Task goal
All lines from the one holding "assert (limitsOf nullLoaded" down to the last line of the entries are to be reproduced exactly, with no other lines.

Data in this exercise

____

(** The null limit is the one that the model's family falls back to. *)
Lemma null_limit_panics_witness :
  is_ok nullLoaded = true ∧ sampleFetch (limitsOf nullLoaded) = Panicked.
Proof.
  split; [vm_compute; reflexivity|].
  assert (limitsOf nullLoaded = {["flash" := None]}) as -> by (vm_compute; reflexivity).
  apply (null_limit_panics (sampleClient {["flash" := None]}));
    [by rewrite list_elem_of_singleton..|by repeat constructor|].
  exists "EU", "Flash". split; [left|]. split; [left|]. right. exists "p1". split; [left|].
  apply (configured_key _ _ ["p1/eu/flash"; "eu/flash"] "flash" ["flash"]); [by vm_compute| |done].
  intros j [->|[->|?%elem_of_nil]%elem_of_cons]%elem_of_cons; [by vm_compute..|done].
Defined.

End Client.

____

Written reply
  assert (limitsOf nullLoaded = {["flash" := None]}) as -> by (vm_compute; reflexivity).
  apply (null_limit_panics (sampleClient {["flash" := None]}));
    [by rewrite list_elem_of_singleton..|by repeat constructor|].
  exists "EU", "Flash". split; [left|]. split; [left|]. right. exists "p1". split; [left|].
  apply (configured_key _ _ ["p1/eu/flash"; "eu/flash"] "flash" ["flash"]); [by vm_compute| |done].
  intros j [->|[->|?%elem_of_nil]%elem_of_cons]%elem_of_cons; [by vm_compute..|done].
Defined.

End Client.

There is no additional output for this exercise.